### [Requirement]
Exactly as written, copy the lines that run from the start of the data below to the line containing "<| ResumeCount.parked_for_hold := false", both ends included.
──────── Recorded data
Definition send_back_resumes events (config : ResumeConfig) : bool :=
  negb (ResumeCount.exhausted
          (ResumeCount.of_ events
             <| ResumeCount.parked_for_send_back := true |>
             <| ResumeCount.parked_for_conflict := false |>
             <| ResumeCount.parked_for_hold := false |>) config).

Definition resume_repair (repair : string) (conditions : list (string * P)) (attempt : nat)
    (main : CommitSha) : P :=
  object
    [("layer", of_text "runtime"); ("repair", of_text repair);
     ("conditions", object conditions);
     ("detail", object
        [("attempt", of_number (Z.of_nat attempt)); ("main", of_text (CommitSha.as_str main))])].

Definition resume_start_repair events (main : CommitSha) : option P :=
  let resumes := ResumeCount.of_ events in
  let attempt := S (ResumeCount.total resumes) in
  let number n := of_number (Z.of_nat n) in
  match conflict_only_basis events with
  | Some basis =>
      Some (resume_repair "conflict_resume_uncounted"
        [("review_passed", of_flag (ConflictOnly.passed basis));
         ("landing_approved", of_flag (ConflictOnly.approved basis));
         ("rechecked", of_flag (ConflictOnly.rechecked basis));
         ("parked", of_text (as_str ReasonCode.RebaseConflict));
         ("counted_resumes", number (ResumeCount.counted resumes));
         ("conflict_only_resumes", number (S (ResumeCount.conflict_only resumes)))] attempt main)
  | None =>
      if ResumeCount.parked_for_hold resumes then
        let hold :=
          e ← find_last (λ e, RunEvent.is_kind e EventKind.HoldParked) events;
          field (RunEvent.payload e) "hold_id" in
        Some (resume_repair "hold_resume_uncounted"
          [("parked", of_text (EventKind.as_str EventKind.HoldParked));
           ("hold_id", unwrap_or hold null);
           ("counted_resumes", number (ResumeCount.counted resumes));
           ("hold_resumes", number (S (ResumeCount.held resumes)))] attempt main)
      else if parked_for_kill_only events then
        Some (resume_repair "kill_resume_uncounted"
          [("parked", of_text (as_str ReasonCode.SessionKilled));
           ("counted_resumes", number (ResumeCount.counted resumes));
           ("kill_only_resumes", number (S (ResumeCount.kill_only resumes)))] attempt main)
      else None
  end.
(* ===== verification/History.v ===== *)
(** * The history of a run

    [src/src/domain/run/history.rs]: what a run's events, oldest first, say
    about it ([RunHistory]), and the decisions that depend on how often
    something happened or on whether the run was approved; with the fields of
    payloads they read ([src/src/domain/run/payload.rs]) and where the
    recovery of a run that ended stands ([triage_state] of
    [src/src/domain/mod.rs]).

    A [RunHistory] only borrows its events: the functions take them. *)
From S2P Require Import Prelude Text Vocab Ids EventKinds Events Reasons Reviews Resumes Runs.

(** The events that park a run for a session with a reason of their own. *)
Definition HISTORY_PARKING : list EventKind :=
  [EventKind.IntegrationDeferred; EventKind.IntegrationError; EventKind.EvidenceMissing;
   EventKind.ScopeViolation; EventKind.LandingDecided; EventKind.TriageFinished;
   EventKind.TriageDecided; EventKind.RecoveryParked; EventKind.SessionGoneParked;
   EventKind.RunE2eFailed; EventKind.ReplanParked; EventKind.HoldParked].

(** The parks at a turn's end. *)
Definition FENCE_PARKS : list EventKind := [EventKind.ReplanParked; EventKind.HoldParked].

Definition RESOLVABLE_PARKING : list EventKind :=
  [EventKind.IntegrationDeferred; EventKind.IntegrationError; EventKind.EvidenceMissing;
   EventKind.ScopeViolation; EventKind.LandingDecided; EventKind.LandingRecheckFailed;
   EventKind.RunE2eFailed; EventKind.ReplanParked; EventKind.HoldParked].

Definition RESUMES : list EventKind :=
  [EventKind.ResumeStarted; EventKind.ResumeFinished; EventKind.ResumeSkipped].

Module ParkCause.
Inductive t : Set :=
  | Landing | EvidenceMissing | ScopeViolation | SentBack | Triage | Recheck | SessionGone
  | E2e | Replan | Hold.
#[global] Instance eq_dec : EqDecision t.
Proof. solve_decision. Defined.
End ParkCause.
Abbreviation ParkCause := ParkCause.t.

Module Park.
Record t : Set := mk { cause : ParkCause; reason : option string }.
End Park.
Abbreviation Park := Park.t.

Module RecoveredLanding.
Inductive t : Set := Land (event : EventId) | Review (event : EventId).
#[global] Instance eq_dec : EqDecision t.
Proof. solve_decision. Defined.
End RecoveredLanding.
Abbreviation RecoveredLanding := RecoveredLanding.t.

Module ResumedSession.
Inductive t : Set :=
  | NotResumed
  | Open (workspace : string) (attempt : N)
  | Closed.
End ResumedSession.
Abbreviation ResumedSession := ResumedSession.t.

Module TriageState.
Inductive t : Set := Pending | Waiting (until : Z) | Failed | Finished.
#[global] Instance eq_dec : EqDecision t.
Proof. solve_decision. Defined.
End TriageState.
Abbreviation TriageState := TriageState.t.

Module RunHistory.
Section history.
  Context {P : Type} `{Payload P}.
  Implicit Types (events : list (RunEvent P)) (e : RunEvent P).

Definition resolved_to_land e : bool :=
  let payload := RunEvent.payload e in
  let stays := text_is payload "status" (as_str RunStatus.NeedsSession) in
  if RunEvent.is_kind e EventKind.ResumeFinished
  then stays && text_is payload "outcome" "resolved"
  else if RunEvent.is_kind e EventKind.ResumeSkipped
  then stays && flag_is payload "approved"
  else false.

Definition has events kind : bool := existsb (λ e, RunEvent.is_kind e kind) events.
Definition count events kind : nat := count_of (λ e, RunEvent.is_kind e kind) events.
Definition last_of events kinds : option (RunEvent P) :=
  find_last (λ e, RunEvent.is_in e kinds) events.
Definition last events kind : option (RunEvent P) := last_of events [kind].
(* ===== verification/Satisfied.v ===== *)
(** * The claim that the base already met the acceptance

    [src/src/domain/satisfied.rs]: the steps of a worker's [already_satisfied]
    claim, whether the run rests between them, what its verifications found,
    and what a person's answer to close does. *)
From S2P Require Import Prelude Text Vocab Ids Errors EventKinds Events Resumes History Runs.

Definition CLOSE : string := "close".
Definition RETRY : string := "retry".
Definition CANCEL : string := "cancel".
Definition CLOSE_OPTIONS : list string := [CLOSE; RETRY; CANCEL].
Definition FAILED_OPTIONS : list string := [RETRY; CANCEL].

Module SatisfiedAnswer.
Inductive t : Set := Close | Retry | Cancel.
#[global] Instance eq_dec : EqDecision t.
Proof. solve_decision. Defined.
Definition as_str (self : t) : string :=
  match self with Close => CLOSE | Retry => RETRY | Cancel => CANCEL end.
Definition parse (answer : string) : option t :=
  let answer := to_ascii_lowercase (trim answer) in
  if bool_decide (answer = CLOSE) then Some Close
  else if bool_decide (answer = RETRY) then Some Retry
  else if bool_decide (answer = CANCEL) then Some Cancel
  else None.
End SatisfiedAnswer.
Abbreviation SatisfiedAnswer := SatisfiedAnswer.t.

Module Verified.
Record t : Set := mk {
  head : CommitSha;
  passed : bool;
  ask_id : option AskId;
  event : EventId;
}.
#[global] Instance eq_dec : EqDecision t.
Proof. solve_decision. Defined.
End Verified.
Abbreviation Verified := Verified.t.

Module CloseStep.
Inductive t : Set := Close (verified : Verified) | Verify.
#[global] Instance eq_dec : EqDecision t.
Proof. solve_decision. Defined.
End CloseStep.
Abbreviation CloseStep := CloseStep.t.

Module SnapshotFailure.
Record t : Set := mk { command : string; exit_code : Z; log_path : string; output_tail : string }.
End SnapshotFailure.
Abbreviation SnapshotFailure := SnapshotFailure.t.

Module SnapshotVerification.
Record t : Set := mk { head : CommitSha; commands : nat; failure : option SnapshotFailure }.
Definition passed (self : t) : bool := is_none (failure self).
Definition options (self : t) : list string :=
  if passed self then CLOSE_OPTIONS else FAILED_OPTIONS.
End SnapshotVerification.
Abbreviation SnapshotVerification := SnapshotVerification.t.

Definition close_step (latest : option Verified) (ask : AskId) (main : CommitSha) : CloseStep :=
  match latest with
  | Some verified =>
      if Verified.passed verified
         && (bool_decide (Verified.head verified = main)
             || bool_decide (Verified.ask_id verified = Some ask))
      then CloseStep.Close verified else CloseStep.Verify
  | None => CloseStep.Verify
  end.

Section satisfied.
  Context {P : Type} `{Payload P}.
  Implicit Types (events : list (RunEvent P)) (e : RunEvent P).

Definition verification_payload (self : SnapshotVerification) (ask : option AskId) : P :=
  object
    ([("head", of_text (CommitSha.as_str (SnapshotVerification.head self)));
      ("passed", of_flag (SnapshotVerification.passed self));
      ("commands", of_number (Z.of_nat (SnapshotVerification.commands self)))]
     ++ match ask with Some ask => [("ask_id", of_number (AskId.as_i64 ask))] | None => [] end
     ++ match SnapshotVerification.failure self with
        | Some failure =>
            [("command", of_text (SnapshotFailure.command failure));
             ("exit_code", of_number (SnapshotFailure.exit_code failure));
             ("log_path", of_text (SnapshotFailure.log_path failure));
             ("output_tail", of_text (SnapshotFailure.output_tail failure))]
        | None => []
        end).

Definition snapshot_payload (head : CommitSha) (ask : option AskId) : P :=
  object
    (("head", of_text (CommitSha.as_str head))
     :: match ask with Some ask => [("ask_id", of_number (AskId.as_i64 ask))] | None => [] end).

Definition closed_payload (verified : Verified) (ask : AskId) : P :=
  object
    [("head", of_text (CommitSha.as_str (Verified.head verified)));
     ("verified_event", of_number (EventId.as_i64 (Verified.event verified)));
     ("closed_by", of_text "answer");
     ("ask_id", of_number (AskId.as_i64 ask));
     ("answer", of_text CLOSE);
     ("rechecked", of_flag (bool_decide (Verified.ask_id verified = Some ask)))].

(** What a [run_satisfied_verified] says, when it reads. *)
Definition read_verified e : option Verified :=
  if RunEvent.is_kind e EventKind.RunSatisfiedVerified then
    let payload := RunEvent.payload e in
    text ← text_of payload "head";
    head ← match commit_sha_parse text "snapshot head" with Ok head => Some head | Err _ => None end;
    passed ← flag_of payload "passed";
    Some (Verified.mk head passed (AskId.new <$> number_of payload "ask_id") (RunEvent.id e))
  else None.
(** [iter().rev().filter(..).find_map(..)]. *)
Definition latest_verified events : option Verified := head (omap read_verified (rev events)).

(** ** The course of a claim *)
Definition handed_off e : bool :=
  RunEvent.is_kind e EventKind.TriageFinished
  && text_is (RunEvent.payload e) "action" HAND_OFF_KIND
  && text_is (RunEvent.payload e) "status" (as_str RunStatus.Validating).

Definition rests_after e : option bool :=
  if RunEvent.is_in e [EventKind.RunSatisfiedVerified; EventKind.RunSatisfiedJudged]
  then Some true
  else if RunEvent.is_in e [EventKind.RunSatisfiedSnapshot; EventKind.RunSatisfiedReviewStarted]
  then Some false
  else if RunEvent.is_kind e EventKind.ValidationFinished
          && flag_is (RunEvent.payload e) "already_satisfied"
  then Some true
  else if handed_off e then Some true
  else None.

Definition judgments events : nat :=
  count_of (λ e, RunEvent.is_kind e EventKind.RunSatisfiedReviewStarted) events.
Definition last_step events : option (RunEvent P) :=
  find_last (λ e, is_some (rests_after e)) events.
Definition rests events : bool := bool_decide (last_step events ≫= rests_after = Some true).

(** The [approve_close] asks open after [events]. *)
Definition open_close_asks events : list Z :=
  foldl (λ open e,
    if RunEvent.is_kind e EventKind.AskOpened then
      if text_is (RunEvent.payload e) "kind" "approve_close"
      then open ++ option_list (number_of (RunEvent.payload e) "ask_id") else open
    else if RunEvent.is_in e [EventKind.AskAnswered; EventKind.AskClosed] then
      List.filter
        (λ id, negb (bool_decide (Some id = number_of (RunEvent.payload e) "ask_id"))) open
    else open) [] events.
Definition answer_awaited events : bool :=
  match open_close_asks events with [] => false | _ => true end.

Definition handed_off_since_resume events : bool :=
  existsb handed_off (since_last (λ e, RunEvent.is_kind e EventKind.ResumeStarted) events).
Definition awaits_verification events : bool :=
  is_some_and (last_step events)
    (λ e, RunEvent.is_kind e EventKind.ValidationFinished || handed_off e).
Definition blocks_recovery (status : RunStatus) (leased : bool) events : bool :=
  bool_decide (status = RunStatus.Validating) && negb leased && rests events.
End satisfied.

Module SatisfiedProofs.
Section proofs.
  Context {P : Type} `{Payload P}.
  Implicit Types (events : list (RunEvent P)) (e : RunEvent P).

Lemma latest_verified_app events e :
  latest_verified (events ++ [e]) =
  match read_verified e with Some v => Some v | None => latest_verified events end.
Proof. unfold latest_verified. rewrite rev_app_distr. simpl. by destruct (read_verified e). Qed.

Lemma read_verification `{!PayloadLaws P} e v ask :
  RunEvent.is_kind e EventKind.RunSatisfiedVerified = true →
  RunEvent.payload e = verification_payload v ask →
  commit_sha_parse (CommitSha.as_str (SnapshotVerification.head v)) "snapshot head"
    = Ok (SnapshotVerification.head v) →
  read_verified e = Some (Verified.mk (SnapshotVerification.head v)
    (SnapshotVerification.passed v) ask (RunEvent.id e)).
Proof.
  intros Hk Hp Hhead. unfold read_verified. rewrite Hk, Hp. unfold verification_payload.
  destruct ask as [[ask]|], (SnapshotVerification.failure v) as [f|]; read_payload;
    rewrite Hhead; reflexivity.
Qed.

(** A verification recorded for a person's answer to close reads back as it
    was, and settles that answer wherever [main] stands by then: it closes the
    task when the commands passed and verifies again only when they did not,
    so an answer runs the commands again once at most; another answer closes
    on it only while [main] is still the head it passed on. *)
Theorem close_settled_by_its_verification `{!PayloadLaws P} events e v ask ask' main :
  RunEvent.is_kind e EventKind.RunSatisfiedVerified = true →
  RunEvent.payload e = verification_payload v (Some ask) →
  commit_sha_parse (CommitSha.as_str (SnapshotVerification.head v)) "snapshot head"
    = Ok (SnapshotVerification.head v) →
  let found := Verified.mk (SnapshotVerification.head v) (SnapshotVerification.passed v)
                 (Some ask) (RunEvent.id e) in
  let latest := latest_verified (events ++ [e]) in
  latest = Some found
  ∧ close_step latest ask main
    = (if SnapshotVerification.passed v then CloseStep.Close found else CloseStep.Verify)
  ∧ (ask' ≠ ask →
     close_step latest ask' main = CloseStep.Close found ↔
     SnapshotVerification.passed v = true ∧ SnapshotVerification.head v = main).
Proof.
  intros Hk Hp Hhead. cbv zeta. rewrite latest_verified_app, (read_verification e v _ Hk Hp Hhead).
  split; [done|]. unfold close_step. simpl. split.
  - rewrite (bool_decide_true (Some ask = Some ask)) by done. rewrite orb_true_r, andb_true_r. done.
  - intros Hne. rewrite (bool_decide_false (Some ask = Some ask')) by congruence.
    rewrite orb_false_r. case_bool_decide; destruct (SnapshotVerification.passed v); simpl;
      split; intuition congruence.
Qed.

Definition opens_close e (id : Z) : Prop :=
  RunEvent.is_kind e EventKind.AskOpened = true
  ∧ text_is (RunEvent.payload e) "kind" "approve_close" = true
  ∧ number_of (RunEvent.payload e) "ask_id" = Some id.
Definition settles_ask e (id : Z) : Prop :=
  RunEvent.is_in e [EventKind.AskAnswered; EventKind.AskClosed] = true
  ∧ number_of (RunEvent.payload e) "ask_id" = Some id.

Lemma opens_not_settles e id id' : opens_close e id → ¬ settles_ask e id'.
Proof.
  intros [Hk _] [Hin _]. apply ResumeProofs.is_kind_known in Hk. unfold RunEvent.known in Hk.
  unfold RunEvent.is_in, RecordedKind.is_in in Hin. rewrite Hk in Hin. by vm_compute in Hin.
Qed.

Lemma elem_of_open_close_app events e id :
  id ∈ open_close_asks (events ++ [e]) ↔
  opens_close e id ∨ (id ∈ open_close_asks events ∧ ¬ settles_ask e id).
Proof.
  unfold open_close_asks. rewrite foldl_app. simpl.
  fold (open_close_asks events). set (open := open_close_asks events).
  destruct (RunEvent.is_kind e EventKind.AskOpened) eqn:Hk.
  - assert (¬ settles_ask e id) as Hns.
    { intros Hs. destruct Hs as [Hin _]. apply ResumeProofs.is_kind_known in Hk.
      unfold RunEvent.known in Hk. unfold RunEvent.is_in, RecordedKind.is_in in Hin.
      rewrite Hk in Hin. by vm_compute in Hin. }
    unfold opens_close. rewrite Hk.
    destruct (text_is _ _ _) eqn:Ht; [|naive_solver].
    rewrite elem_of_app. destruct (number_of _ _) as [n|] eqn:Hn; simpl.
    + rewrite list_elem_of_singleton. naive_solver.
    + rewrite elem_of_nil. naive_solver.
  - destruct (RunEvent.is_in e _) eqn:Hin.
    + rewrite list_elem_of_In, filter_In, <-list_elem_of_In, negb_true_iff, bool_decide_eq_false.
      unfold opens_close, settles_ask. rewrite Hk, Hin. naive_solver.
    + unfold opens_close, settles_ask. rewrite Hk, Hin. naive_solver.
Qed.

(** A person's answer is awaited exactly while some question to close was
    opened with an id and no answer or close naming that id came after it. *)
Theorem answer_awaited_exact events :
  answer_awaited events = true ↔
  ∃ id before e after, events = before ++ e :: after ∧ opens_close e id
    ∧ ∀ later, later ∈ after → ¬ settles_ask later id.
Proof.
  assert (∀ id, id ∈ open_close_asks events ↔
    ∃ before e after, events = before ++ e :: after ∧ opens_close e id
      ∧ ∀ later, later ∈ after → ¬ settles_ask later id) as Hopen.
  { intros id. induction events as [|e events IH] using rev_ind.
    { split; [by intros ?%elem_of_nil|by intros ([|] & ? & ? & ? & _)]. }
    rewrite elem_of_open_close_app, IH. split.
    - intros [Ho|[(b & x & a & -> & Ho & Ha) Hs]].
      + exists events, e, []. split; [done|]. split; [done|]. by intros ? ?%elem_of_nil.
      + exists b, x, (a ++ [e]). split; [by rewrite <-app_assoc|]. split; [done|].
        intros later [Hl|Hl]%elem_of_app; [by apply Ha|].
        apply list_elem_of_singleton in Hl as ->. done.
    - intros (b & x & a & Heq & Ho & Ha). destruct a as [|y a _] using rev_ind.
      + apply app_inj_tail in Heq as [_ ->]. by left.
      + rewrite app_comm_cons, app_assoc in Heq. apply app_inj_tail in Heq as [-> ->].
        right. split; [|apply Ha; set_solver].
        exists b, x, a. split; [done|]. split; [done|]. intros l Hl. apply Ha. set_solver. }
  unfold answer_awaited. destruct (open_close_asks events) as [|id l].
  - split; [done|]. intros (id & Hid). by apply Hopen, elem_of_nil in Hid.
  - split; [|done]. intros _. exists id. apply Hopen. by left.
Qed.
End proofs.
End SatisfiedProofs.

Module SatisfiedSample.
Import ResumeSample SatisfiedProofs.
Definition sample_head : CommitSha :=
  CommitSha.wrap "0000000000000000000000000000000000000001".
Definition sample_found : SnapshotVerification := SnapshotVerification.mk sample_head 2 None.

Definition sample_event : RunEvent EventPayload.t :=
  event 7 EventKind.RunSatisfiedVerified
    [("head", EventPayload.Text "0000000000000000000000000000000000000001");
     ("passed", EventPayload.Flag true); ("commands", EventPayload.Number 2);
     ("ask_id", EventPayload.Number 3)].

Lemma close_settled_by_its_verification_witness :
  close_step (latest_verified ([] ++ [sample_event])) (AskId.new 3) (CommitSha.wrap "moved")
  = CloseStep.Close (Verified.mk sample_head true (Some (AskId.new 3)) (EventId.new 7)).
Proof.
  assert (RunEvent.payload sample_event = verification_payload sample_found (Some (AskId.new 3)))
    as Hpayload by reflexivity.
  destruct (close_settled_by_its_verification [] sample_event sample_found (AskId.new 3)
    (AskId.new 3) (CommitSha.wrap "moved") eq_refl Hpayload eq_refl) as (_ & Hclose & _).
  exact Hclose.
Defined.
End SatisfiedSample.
────────────────
### [Written answer]
Definition send_back_resumes events (config : ResumeConfig) : bool :=
  negb (ResumeCount.exhausted
          (ResumeCount.of_ events
             <| ResumeCount.parked_for_send_back := true |>
             <| ResumeCount.parked_for_conflict := false |>
             <| ResumeCount.parked_for_hold := false |>) config).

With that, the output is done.